**Exercise requirements**
Once the line containing "None => true" is found in the entries below, restate it and each following line word for word, stopping after the line containing "(** Statement by".

**Input data**

(* ===== verification/Migrations.v ===== *)
(** * The migrations ([shared/migrations/])

    A migration is the list of statements its [upgrade] or [downgrade] performs, in
    order: the operations of [alembic.op] and the SQL texts given to [op.execute].
    [upgrade_to_head] runs the upgrades from the current revision along the
    [down_revision] links, as [alembic upgrade head] does, in one transaction
    ([env.py]); [models_metadata] is the schema that [models.py] declares. *)

From S2P Require Import Prelude PyUuid Dtos Postgres.
Import Pg.

(** ** Columns, as [sa.Column] declares them *)

Definition serial_id : column_def := ColumnDef "id" Integer [] false None true.

Definition col (name : string) (ty : sql_type) (nullable : bool) : column_def :=
  ColumnDef name ty [] nullable None false.

Definition col_with_default (name : string) (ty : sql_type) (default : string) : column_def :=
  ColumnDef name ty [] false (Some default) false.

Definition account_fkey : constraint := ForeignKey ["account_id"] "accounts" ["id"].
Definition document_fkey : constraint := ForeignKey ["document_id"] "documents" ["id"].
Definition job_fkey : constraint := ForeignKey ["job_id"] "jobs" ["id"].

(** [CREATE UNIQUE INDEX one_active_job_per_document ... WHERE status IN (labels)]. *)
Definition active_index (labels : list string) : statement :=
  CreateUniqueIndex "one_active_job_per_document"
    (Index "jobs" ["account_id"; "document_id"] (Some ("status", "job_status_enum", labels))).

(** ** The versions *)

Record migration : Type := Migration {
  revision : string;
  down_revision : option string;
  upgrade : list statement;
  downgrade : list statement
}.

Module initial.
Definition upgrade : list statement := [
  CreateTable "accounts"
    [serial_id; col "api_key_hash" Varchar true]
    [PrimaryKey ["id"]; Unique ["api_key_hash"]];
  CreateTable "documents"
    [serial_id; col "object_key" Varchar false; col "account_id" Integer false;
     col "created_at" Timestamp false]
    [account_fkey; PrimaryKey ["id"]; Unique ["object_key"]];
  CreateTable "jobs"
    [serial_id; col "account_id" Integer false; col "document_id" Integer false;
     ColumnDef "status" (Enum "job_status_enum")
       ["CREATED"; "QUEUED"; "STARTED"; "COMPLETED"; "FAILED"] false (Some "CREATED") false;
     ColumnDef "artifact_types" (EnumArray "artifact_type_enum") ["MARKDOWN"] false None false;
     col_with_default "attempts" Integer "0"; col_with_default "max_attempts" Integer "3";
     col "error_message" Varchar true; col "created_at" Timestamp false;
     col "queued_at" Timestamp true; col "started_at" Timestamp true;
     col "completed_at" Timestamp true; col "last_attempt_at" Timestamp true]
    [account_fkey; document_fkey; PrimaryKey ["id"]];
  CreateTable "artifacts"
    [serial_id; col "job_id" Integer false; col "document_id" Integer false;
     ColumnDef "artifact_type" (Enum "artifact_type_enum") ["MARKDOWN"] false None false;
     col "object_key" Varchar false; col "created_at" Timestamp false]
    [document_fkey; job_fkey; PrimaryKey ["id"]; Unique ["object_key"]]
].

Definition downgrade : list statement :=
  [DropTable "artifacts"; DropTable "jobs"; DropTable "documents"; DropTable "accounts"].

Definition version : migration := Migration "2504b99774c5" None upgrade downgrade.
End initial.

Module add_failed_at_to_jobs.
Definition upgrade : list statement := [AddColumn "jobs" (col "failed_at" Timestamp true)].
Definition downgrade : list statement := [DropColumn "jobs" "failed_at"].
Definition version : migration :=
  Migration "2cf5e2bafa8f" (Some "2504b99774c5") upgrade downgrade.
End add_failed_at_to_jobs.

Module add_file_name_to_documents.
(** The string [server_default] is rendered as a quoted literal: the default is the
    text of two apostrophes. *)
Definition upgrade : list statement :=
  [AddColumn "documents" (col_with_default "file_name" Varchar "''")].
Definition downgrade : list statement := [DropColumn "documents" "file_name"].
Definition version : migration :=
  Migration "c3890ddba5ac" (Some "2cf5e2bafa8f") upgrade downgrade.
End add_file_name_to_documents.

Module add_one_active_job_per_document_index.
Definition upgrade : list statement := [active_index ["CREATED"; "QUEUED"; "STARTED"]].
Definition downgrade : list statement := [DropIndex "one_active_job_per_document" true].
Definition version : migration :=
  Migration "3c12203559ad" (Some "c3890ddba5ac") upgrade downgrade.
End add_one_active_job_per_document_index.

Module remove_created_from_job_status_enum.
Definition upgrade : list statement := [
  UpdateStatus "jobs" "CREATED" "QUEUED" "queued_at";
  DropIndex "one_active_job_per_document" false;
  SetDefault "jobs" "status" None;
  CreateEnum "job_status_enum_new" ["QUEUED"; "STARTED"; "COMPLETED"; "FAILED"];
  AlterType "jobs" "status" (Enum "job_status_enum_new") CastLabel;
  DropType "job_status_enum";
  RenameType "job_status_enum_new" "job_status_enum";
  active_index ["QUEUED"; "STARTED"];
  SetDefault "jobs" "status" (Some (Literal "QUEUED"))
].

Definition downgrade : list statement := [
  DropIndex "one_active_job_per_document" false;
  SetDefault "jobs" "status" None;
  CreateEnum "job_status_enum_old" ["CREATED"; "QUEUED"; "STARTED"; "COMPLETED"; "FAILED"];
  AlterType "jobs" "status" (Enum "job_status_enum_old") CastLabel;
  DropType "job_status_enum";
  RenameType "job_status_enum_old" "job_status_enum";
  SetDefault "jobs" "status" (Some (Literal "CREATED"));
  active_index ["CREATED"; "QUEUED"; "STARTED"]
].

Definition version : migration :=
  Migration "29e93f1a2527" (Some "3c12203559ad") upgrade downgrade.
End remove_created_from_job_status_enum.

Module uuid_primary_keys.
Definition _TABLES : list string := ["documents"; "jobs"; "artifacts"].

(** The drops both directions begin with. *)
Definition drops : list statement := [
  DropIndex "one_active_job_per_document" true;
  DropConstraint "artifacts" "artifacts_job_id_fkey" true;
  DropConstraint "artifacts" "artifacts_document_id_fkey" true;
  DropConstraint "jobs" "jobs_document_id_fkey" true;
  Truncate ["artifacts"; "jobs"; "documents"] true
].

(** The keys and the index both directions end with. *)
Definition restores : list statement := [
  AddConstraint "jobs" "jobs_document_id_fkey" document_fkey;
  AddConstraint "artifacts" "artifacts_document_id_fkey" document_fkey;
  AddConstraint "artifacts" "artifacts_job_id_fkey" job_fkey;
  active_index ["QUEUED"; "STARTED"]
].

Definition upgrade : list statement :=
  (drops
   ++ flat_map (fun table =>
        [SetDefault table "id" None;
         AlterType table "id" Uuid GenRandomUuid;
         DropSequence (table ++ "_id_seq")%string true]) _TABLES
   ++ [AlterType "jobs" "document_id" Uuid GenRandomUuid;
       AlterType "artifacts" "document_id" Uuid GenRandomUuid;
       AlterType "artifacts" "job_id" Uuid GenRandomUuid]
   ++ restores)%list.

Definition downgrade : list statement :=
  (drops
   ++ [AlterType "jobs" "document_id" Integer Zero;
       AlterType "artifacts" "document_id" Integer Zero;
       AlterType "artifacts" "job_id" Integer Zero]
   ++ flat_map (fun table =>
        [AlterType table "id" Integer Zero;
         CreateSequence (table ++ "_id_seq")%string table "id";
         SetDefault table "id" (Some (Nextval (table ++ "_id_seq")))]) _TABLES
   ++ restores)%list.

Definition version : migration :=
  Migration "a1b2c3d4e5f6" (Some "29e93f1a2527") upgrade downgrade.
End uuid_primary_keys.

Module drop_documents_file_name.
Definition upgrade : list statement := [DropColumn "documents" "file_name"].
Definition downgrade : list statement := [
  AddColumn "documents" (col_with_default "file_name" Varchar "");
  SetDefault "documents" "file_name" None
].
Definition version : migration :=
  Migration "b2c3d4e5f6a7" (Some "a1b2c3d4e5f6") upgrade downgrade.
End drop_documents_file_name.

Module artifact_unique_document_type.
Definition upgrade : list statement := [
  Truncate ["artifacts"] false;
  DropConstraint "artifacts" "artifacts_object_key_key" true;
  AddConstraint "artifacts" "artifacts_document_id_artifact_type_key"
    (Unique ["document_id"; "artifact_type"])
].
Definition downgrade : list statement := [
  Truncate ["artifacts"] false;
  DropConstraint "artifacts" "artifacts_document_id_artifact_type_key" false;
  AddConstraint "artifacts" "artifacts_object_key_key" (Unique ["object_key"])
].
Definition version : migration :=
  Migration "c3d4e5f6a7b8" (Some "b2c3d4e5f6a7") upgrade downgrade.
End artifact_unique_document_type.

(** The files of [versions/], by name. *)
Definition versions : list migration := [
  initial.version; remove_created_from_job_status_enum.version;
  add_failed_at_to_jobs.version; add_one_active_job_per_document_index.version;
  uuid_primary_keys.version; drop_documents_file_name.version;
  add_file_name_to_documents.version; artifact_unique_document_type.version
].

(** ** Running them *)

(** The migration that follows a revision. *)
Definition successor (current : option string) : option migration :=
  List.find (fun m => bool_decide (down_revision m = current)) versions.

(** The migrations from a revision to the head. *)
Fixpoint path_to_head (fuel : nat) (current : option string) : list migration :=
  match fuel with
  | O => []
  | S fuel =>
      match successor current with
      | None => []
      | Some m => m :: path_to_head fuel (Some (revision m))
      end
  end.

Definition upgrade_path (current : option string) : list migration :=
  path_to_head (List.length versions) current.

(** An empty database, or one at a revision of [versions/]. *)
Definition known_revision (current : option string) : bool :=
  match current with
  | None => true
  | Some r => existsb (fun m => String.eqb (revision m) r) versions
  end.

(** A deployed database and the revision recorded in [alembic_version]. *)
Record deployed : Type := Deployed { d_db : database; d_version : option string }.

Section run.
Context (exec : oracle -> statement -> session -> option session).

(** Statement by statement, to the first that is refused. *)
Fixpoint execute_all (o : oracle) (ss : list statement) (s : session) : option session :=
  match ss with
  | [] => Some s
  | st :: ss =>
      match exec o st s with
      | None => None
      | Some s => execute_all o ss s
      end
  end.

(** [command.upgrade(config, 'head')]: everything is one transaction, so that a refused
    statement leaves the database as it was; so does a revision that cannot be found. *)
Definition upgrade_to_head (o : oracle) (d : deployed) : option unit * deployed :=
  let path := upgrade_path (d_version d) in
  if known_revision (d_version d) then
    match execute_all o (flat_map upgrade path) (Session (d_db d) ∅) with
    | None => (None, d)
    | Some s => (Some tt, Deployed (db s)
                  (match list.last path with Some m => Some (revision m) | None => d_version d end))
    end
  else (None, d).

(** [command.downgrade] by one revision. *)
Definition downgrade_one (o : oracle) (d : deployed) : option unit * deployed :=
  match List.find (fun m => bool_decide (Some (revision m) = d_version d)) versions with
  | None => (None, d)
  | Some m =>
      match execute_all o (downgrade m) (Session (d_db d) ∅) with
      | None => (None, d)
      | Some s => (Some tt, Deployed (db s) (down_revision m))
      end
  end.
End run.

(** ** The schema of [models.py] *)

(** The labels of [SQLEnum]: the names of the members. *)
Definition job_status_names : list string := ["QUEUED"; "STARTED"; "COMPLETED"; "FAILED"].

Definition models_metadata : list statement := [
  CreateTable "accounts"
    [serial_id; col "api_key_hash" Varchar true]
    [PrimaryKey ["id"]; Unique ["api_key_hash"]];
  CreateTable "documents"
    [col "id" Uuid false; col "object_key" Varchar false; col "account_id" Integer false;
     col "created_at" Timestamp false]
    [PrimaryKey ["id"]; Unique ["object_key"]; account_fkey];
  CreateTable "jobs"
    [col "id" Uuid false; col "account_id" Integer false; col "document_id" Uuid false;
     ColumnDef "status" (Enum "job_status_enum") job_status_names false (Some "QUEUED") false;
     ColumnDef "artifact_types" (EnumArray "artifact_type_enum") ["MARKDOWN"] false None false;
     col_with_default "attempts" Integer "0"; col_with_default "max_attempts" Integer "3";
     col "error_message" Varchar true; col "created_at" Timestamp false;
     col "queued_at" Timestamp true; col "started_at" Timestamp true;
     col "completed_at" Timestamp true; col "last_attempt_at" Timestamp true;
     col "failed_at" Timestamp true]
    [PrimaryKey ["id"]; account_fkey; document_fkey];
  CreateTable "artifacts"
    [col "id" Uuid false; col "job_id" Uuid false; col "document_id" Uuid false;
     ColumnDef "artifact_type" (Enum "artifact_type_enum") ["MARKDOWN"] false None false;
     col "object_key" Varchar false; col "created_at" Timestamp false]
    [PrimaryKey ["id"]; job_fkey; document_fkey; Unique ["document_id"; "artifact_type"]]
].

**Written solution**
  | None => true
  | Some r => existsb (fun m => String.eqb (revision m) r) versions
  end.

(** A deployed database and the revision recorded in [alembic_version]. *)
Record deployed : Type := Deployed { d_db : database; d_version : option string }.

Section run.
Context (exec : oracle -> statement -> session -> option session).

(** Statement by statement, to the first that is refused. *)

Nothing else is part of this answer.